Джеймисон подался вперед в кресле, крепко сжав в кулаке серебряный набалдашник.
— «Мое имя Джон». Он стоял передо мной, как молодое деревце, гнущееся под порывами ветра. Я приподнял рукой его подбородок и заставил посмотреть мне прямо в глаза. «Но если я буду звать тебя Генри, ты согласен откликаться на это имя?» На его глазах выступили слезы, но то были слезы ярости. Я по-прежнему не выпускал из рук его подбородка. «Да, я согласен», — ответил он.
Джеймисон тяжело опустился в кресло, снова принявшись постукивать набалдашником трости по ладони.
— Довольно серьезный выбор для мальчика семи-восьми лет, вам не кажется? Ах, я вижу, вы расстроены. Вот, возьмите мой носовой платок.
Энн резко оттолкнула протянутый ей платок и рукой смахнула слезы со щек, дрожа всем телом от горя и бессильного гнева.
— Когда я вывел его из убогой комнатушки, он даже не обернулся, — закончил Джеймисон мягко. — Он не осмелился снова посмотреть в глаза Генри. Впрочем, в этом не было необходимости. Уходя, он забрал Генри с собой. Он нес на себе бремя этого решения, этого предательства почти четверть века, и оно до сих пор еще его тяготит.
— Мефистофель[26]!
— О да, дорогое дитя. — Казалось, он был чем-то несказанно доволен. — Я и сам когда-то так думал. Как чудесно, что вы оказались такой начитанной особой.
— Вы просто негодяй!
— Негодяй? Но задумайтесь хотя бы на минутку. Я предложил Сьюарду единственную возможность искупить свой грех. Известно ли вам, что он однажды убил человека по одному моему слову? Вот что такое власть!
— Оставьте его в покое!
— Оставить его в покое? Я вложил почти четверть века жизни в его создание, и даже самой страстной мольбы какого-то чертенка в облике женщины вряд ли достаточно для того, чтобы заставить меня от него отказаться.

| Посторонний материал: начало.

(* ===== verification/Mains.v ===== *)
(** * Mains: the main functions (src/cmd/tink-server/main.go,
    src/cmd/tink-controller/main.go, src/cmd/tink-worker/main.go,
    src/cmd/virtual-worker/main.go, src/cmd/tink-cli/main.go)

    How the programs begin and end: the logger and the telemetry they open, the
    command they run, and the status they end with. *)
From S2P Require Import Prelude Proto DbBase Client Config WorkerMain Service Worker Docker WorkerRun Daemon.
From stdpp Require Import options.

(** A program that runs over the world [W]: whether its logger was closed, and
    whether its traces were sent. *)
Record Process (W : Type) := { pr_world : W; pr_closed : bool; pr_flushed : bool }.
Arguments pr_world {_} _.
Arguments pr_closed {_} _.
Arguments pr_flushed {_} _.
Arguments Build_Process {_} _ _ _.
Definition started {W} (w : W) : Process W := Build_Process w false false.

Section main.
Context {W : Type}.
#[local] Open Scope go_scope.

(** [Execute] of the root command, with its error. *)
Definition Cmd : Type := go W (option error).

Definition run_cmd (c : Cmd) : go (Process W) (option error) :=
  go_zoom pr_world (λ w p, Build_Process w (pr_closed p) (pr_flushed p)) c.
Definition logger_Close : go (Process W) unit :=
  go_modify (λ p, Build_Process (pr_world p) true (pr_flushed p)).
Definition otelShutdown : go (Process W) unit :=
  go_modify (λ p, Build_Process (pr_world p) (pr_closed p) true).

(** [log.Init] with its error, on which every program panics. *)
Definition log_Init (err : option error) : go (Process W) unit :=
  match err with Some e => go_panic (err_string e) | None => go_ret tt end.

Definition server_main (log_err : option error) (c : Cmd) : go (Process W) unit :=
  log_Init log_err ;;;
  let* err := run_cmd c in
  match err with Some _ => go_exit 1 | None => logger_Close ;;; otelShutdown end.
Definition worker_main (log_err : option error) (c : Cmd) : go (Process W) unit :=
  log_Init log_err ;;;
  let* err := run_cmd c in
  match err with Some _ => go_exit 1 | None => logger_Close ;;; otelShutdown end.
Definition virtual_worker_main (log_err : option error) (c : Cmd) : go (Process W) unit :=
  log_Init log_err ;;;
  let* err := run_cmd c in
  match err with Some _ => go_exit 1 | None => logger_Close end.
(** The deferred calls run when the function returns, the last one first. *)
Definition controller_main (log_err : option error) (c : Cmd) : go (Process W) unit :=
  log_Init log_err ;;;
  go_defer logger_Close (
    let* err := run_cmd c in
    match err with Some _ => go_defer (go_exit 1) (go_ret tt) | None => go_ret tt end).
End main.

(** ** How the programs end *)
Inductive program := TinkServer | TinkController | TinkWorker | VirtualWorker.
#[global] Instance program_eq_dec : EqDecision program.
Proof. solve_decision. Defined.

Definition main_of (p : program) {W} : option error → go W (option error) → go (Process W) unit :=
  match p with
  | TinkServer => server_main
  | TinkController => controller_main
  | TinkWorker => worker_main
  | VirtualWorker => virtual_worker_main
  end.

(** The programs that send traces. *)
Definition traced (p : program) : bool :=
  match p with TinkServer | TinkWorker => true | _ => false end.

(** How a program ends. When its command succeeds it returns with its logger
    closed and its traces sent. When the command fails the process ends with
    status 1 at once: nothing is closed or sent, in tink-controller neither,
    whose [os.Exit] is deferred after, and runs before, the call that closes its
    logger; that logger is closed only when the command panics. A program that
    cannot make its logger panics before its command runs. *)
Theorem programs_end p {W} (c : go W (option error)) w :
  match c w with
  | (Ret None, w') => main_of p None c (started w) = (Ret tt, Build_Process w' true (traced p))
  | (Ret (Some _), w') => main_of p None c (started w) = (Exit 1, Build_Process w' false false)
  | (Panic m, w') =>
      main_of p None c (started w) =
        (Panic m, Build_Process w' (bool_decide (p = TinkController)) false)
  | (Exit n, w') => main_of p None c (started w) = (Exit n, Build_Process w' false false)
  end ∧
  ∀ e, main_of p (Some e) c (started w) = (Panic (err_string e), started w).
Proof.
  split; [|by destruct p].
  destruct (c w) as [[[e|]|m|n] w'] eqn:E; destruct p; simpl;
    unfold server_main, controller_main, worker_main, virtual_worker_main, go_defer, go_bind,
      log_Init, run_cmd, go_zoom; simpl; rewrite E; reflexivity.
Qed.

(** ** tink-server and tink-controller *)
Section daemons.
Context `{FT : FlagText} `{MG : Migrate} `{DV : DaemonEnv} `{LE : LegacyEnv}.
#[local] Open Scope go_scope.

(** The commands: [PreRunE] and [RunE]. [wait] is the error that [RunE] returns
    for a server that has come up. *)
Definition server_command (given : list (string * string)) (v : Viper)
    (wait : Serving → option error) : go (list string) (option error) :=
  match server_settings given v with
  | Err e => go_ret (Some e)
  | Ok c =>
      let* l := server_RunE c in
      go_ret (match l with Returns err => err | Serves sv => wait sv end)
  end.
Definition controller_command {W} (given : list (string * string)) (v : Viper) : go W (option error) :=
  match controller_settings given v with
  | Err e => go_ret (Some e)
  | Ok c => controller_RunE c
  end.

(** [RunE] returns nil before it serves only after it has applied the
    migrations. *)
Lemma server_RunE_nil c recs recs' :
  server_RunE c recs = (Ret (Returns None), recs') →
  Backend c = backendPostgres ∧ OnlyMigration c = true ∧ migration_ids ⊆ recs'.
Proof.
  intros H. unfold server_RunE in H. destruct (server_creds c) as [creds|]; [|done].
  assert (∀ r, start_serving c creds r ≠ Returns None) as Hs.
  { intros r. unfold start_serving. by destruct (SetupGRPC _). }
  case_decide; [|case_decide; [|done]]; unfold go_bind in H.
  { destruct (NewKubeBackedServer _ _ _ recs) as [[[k|e]|m|n] w]; try done.
    injection H as H _. by apply Hs in H. }
  unfold SetupPostgres in H. destruct (sql_Open _); [done|]. unfold go_bind in H.
  destruct (OnlyMigration c).
  - unfold Migrate_up in H. destruct (migrate_Exec _ _) as [[n|e] recs1] eqn:E; [|done].
    injection H as <-. destruct (migrate_Exec_applies _ _ _ _ E) as [_ Hp].
    split_and!; [done..|]. intros i Hi. rewrite Hp, elem_of_app, list_elem_of_filter.
    destruct (decide (i ∈ recs)); [by left|by right].
  - destruct (CheckRequiredMigrations recs) as [[[n|e]|m|n] w]; try done.
    injection H as H _. by apply Hs in H.
Qed.

(** When tink-server ends with status 0: after it was asked for the migrations
    only, with PostgreSQL, and the database has all of them; or after it has
    served and its wait for the two servers returned no error. *)
Theorem server_status_zero given v wait recs p :
  server_main None (server_command given v wait) (started recs) = (Ret tt, p) →
  ∃ c, server_settings given v = Ok c ∧
    ((Backend c = backendPostgres ∧ OnlyMigration c = true ∧ migration_ids ⊆ pr_world p) ∨
     ∃ sv, server_RunE c recs = (Ret (Serves sv), pr_world p) ∧ wait sv = None).
Proof.
  intros Hm. unfold server_main, go_bind, run_cmd, go_zoom, server_command in Hm. simpl in Hm.
  destruct (server_settings given v) as [c|]; [|done]. exists c. split; [done|].
  unfold go_bind in Hm. destruct (server_RunE c recs) as [[l|m|n] w] eqn:Er; try done.
  simpl in Hm. destruct l as [[e|]|sv]; [done|left|right].
  - injection Hm as <-. by apply (server_RunE_nil c recs).
  - exists sv. destruct (wait sv); [done|]. by injection Hm as <-.
Qed.
End daemons.

(** ** tink-worker *)
(** Splits a run that returned at its calls. *)
Ltac split_run H :=
  let k := fresh "k" in let a := fresh "a" in let E := fresh "E" in
  apply go_bind_inv in H as (a & k & E & H).

Section worker.
Context {S C : Type} `{SV : WorkflowService S} `{CM : ContainerManager C} `{WE : WorkerEnv}.
Context (w : Worker).

(** The last thing the worker did: an action ended without success and without an
    error, and the server was told. *)
Definition gave_up (k' : World S C) : Prop :=
  ∃ wfID action st seconds (k1 k2 k3 : World S C),
    execute w wfID action k1 = (Ret (st, None), k2) ∧ st ≠ State_STATE_SUCCESS ∧
    must_report w (status_of wfID action
      (if decide (st = State_STATE_TIMEOUT) then State_STATE_TIMEOUT else State_STATE_FAILED)
      seconds "") k3 = (Ret tt, k').

Lemma run_actions_nil c l k k' : run_actions w c l k = (Ret (Some None), k') → gave_up k'.
Proof.
  revert k. induction l as [|action rest IH]; intros k H; [done|]. simpl in H.
  split_run H. split_run H. split_run H. split_run H. split_run H.
  destruct a2 as [st err]. case_decide as Hst.
  - split_run H. unfold go_ret in H. injection H as -> <-. destruct a2.
    exists (wc_WorkflowId c), action, st. eexists _, _, _, _. split; [eassumption|].
    split; [by destruct Hst|eassumption].
  - split_run H. split_run H. destruct rest as [|next rest]; [done|]. case_decide; [|done].
    by apply (IH _ H).
Qed.

Lemma process_contexts_nil l k k' : process_contexts w l k = (Ret (Some None), k') → gave_up k'.
Proof.
  revert k. induction l as [|c l IH]; intros k H; [done|]. simpl in H. split_run H.
  destruct a as [err|]; [|by apply (IH _ H)]. unfold go_ret in H. injection H as -> <-.
  unfold process_context in E. split_run E. destruct a as [[actions|e]|e]; [|done..].
  split_run E. destruct a as [idx|]; [|done]. split_run E. by apply run_actions_nil in E.
Qed.

Lemma loop_nil polls k k' : ProcessWorkflowActions w polls k = (Ret (Some None), k') → gave_up k'.
Proof.
  revert k. induction polls as [|n IH]; intros k H; [done|]. simpl in H. split_run H.
  destruct a as [cs|e]; [|done]. split_run H. destruct a as [err|]; [|by apply (IH _ H)].
  unfold go_ret in H. injection H as -> <-. by apply process_contexts_nil in E0.
Qed.
End worker.

Section programs.
Context `{FT : FlagText} `{PE : ProcessEnv}.
Context {S D : Type} `{SV : WorkflowService S} `{DC : DockerClient D} `{WE : WorkerEnv}.

(** When tink-worker ends with status 0. Its loop has no end of its own: the
    command returns nil, and the program ends as if it had succeeded, only after
    one of its actions has ended without success and this was reported. *)
Theorem worker_status_zero docker_err given v polls (k k' : World S D) :
  tink_worker docker_err given v polls k = (Ret (Some None), k') →
  ∃ su, tink_worker_setup docker_err given v = Ok su ∧
    gave_up (CM := docker_manager (su_registry su)) (su_worker su) k' ∧
    ∀ c, c k = (Ret None, k') →
      worker_main None c (started k) = (Ret tt, Build_Process k' true true).
Proof.
  intros H. unfold tink_worker in H. destruct (tink_worker_setup _ _ _) as [su|e]; [|done].
  exists su. split; [done|]. split.
  - split_run H. destruct a as [[e|]|]; [done| |done]. unfold go_ret in H. injection H as <-.
    by apply loop_nil in E.
  - intros c Hc. unfold worker_main, go_bind, run_cmd, go_zoom. simpl. by rewrite Hc.
Qed.
End programs.

(** ** Witnesses *)

(** A server with one workflow of one action, that keeps the reports. *)
Definition one_workflow : WorkflowService (list WorkflowActionStatus) :=
  {| svc_GetWorkflowContexts _ _ := λ '(s, sent), (Ret None, (s, sent ++ [fresh_context]));
     svc_GetWorkflowActions _ := go_ret (Ok [action_for "a" "w1"]);
     svc_ReportActionStatus req := λ l, (Ret None, l ++ [req]);
     svc_GetWorkflowData _ := go_ret ({| gr_Data := ""; gr_Version := 0 |}, None);
     svc_GetWorkflowMetadata _ := go_ret ({| gr_Data := ""; gr_Version := 0 |}, None);
     svc_UpdateWorkflowData _ := go_ret None |}.

(** The container of the action ends with 1: the action is reported running and
    failed, and the worker returns. *)
Lemma worker_status_zero_witness :
  ∃ su k', tink_worker (FT := plain_text) (PE := open_net) (SV := one_workflow) (DC := docker_fails)
      (WE := quiet_env) None [("tinkerbell-grpc-authority", "tink:42113")] worker_file 1
      (quiet_world [] {| md_names := ∅; md_created := [] |}) = (Ret (Some None), k') ∧
    (ws_ActionStatus <$> k_srv k') = [State_STATE_RUNNING; State_STATE_FAILED] ∧
    gave_up (SV := one_workflow) (CM := docker_manager (DC := docker_fails) (su_registry su))
      (WE := quiet_env) (su_worker su) k'.
Proof.
  destruct (tink_worker (FT := plain_text) (PE := open_net) (SV := one_workflow) (DC := docker_fails)
      (WE := quiet_env) None [("tinkerbell-grpc-authority", "tink:42113")] worker_file 1
      (quiet_world [] {| md_names := ∅; md_created := [] |})) as [o k'] eqn:E.
  assert (o = Ret (Some None)) as ->.
  { change o with (o, k').1. rewrite <- E. vm_compute. reflexivity. }
  destruct (worker_status_zero (FT := plain_text) (PE := open_net) (SV := one_workflow)
    (DC := docker_fails) (WE := quiet_env) None _ worker_file 1 _ k' E) as (su & _ & Hg & _).
  exists su, k'. split; [reflexivity|]. split; [|exact Hg].
  change k' with (Ret (Some None : option (option error)), k').2. rewrite <- E. vm_compute. reflexivity.
Defined.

— Он совсем не такой, как вам кажется. — В голосе Энн проступила умоляющая нотка, и она негодовала на себя за то, что открыла свою слабость этому человеку. Тот не замедлит ею воспользоваться.
На какой-то миг благородные черты лица Джеймисона исказила злобная ухмылка.
— Что ж, может быть, вы и правы. Я не исключаю того, что ваш с ним союз сделал его уязвимым. Случается, что неисправное оружие ранит своего же владельца. Пожалуй, я мог бы его отпустить, если бы, скажем так, приобрел себе новое оружие, столь же могучее и действенное, каким был когда-то Сьюард.
Энн подняла голову, поймав на себе его взгляд. Теперь она все поняла. Впервые в жизни она была рада тому, что вышла замуж за Джека. Этот истребляющий душу голод во взоре Джеймисона… помилуй Бог, если ей не случалось и раньше видеть нечто подобное в глазах Мэтью. К счастью, она не впервые сталкивалась с силами зла. Тьма была для нее чем-то привычным. В противном случае она скорее предпочла бы убежать, чем находиться лицом к лицу с этим негодяем. У нее просто не хватило бы сил остаться здесь и сражаться на стороне Джека. Как бы мало для него ни значили ее чувства, она любила его всем сердцем.
— Что вам от меня нужно? — спросила она.
— Ну и ну! — отозвался он. — А еще говорят, что Сьюард ценит хорошие манеры. Обнаружить, что его жена не отличается вежливостью… — Он покачал головой.
— Что вам нужно? — повторила она.
— То самое письмо. — Игривая нотка исчезла из его голоса. Все ее надежды рухнули. Энн умоляюще простерла к нему руки.
— Но у меня его нет! Бог свидетель, у меня нет письма и никогда не было!
— Я знаю.
Энн так и застыла на месте.
— Прошу вас простить меня за все неприятности, которые я мог вам причинить.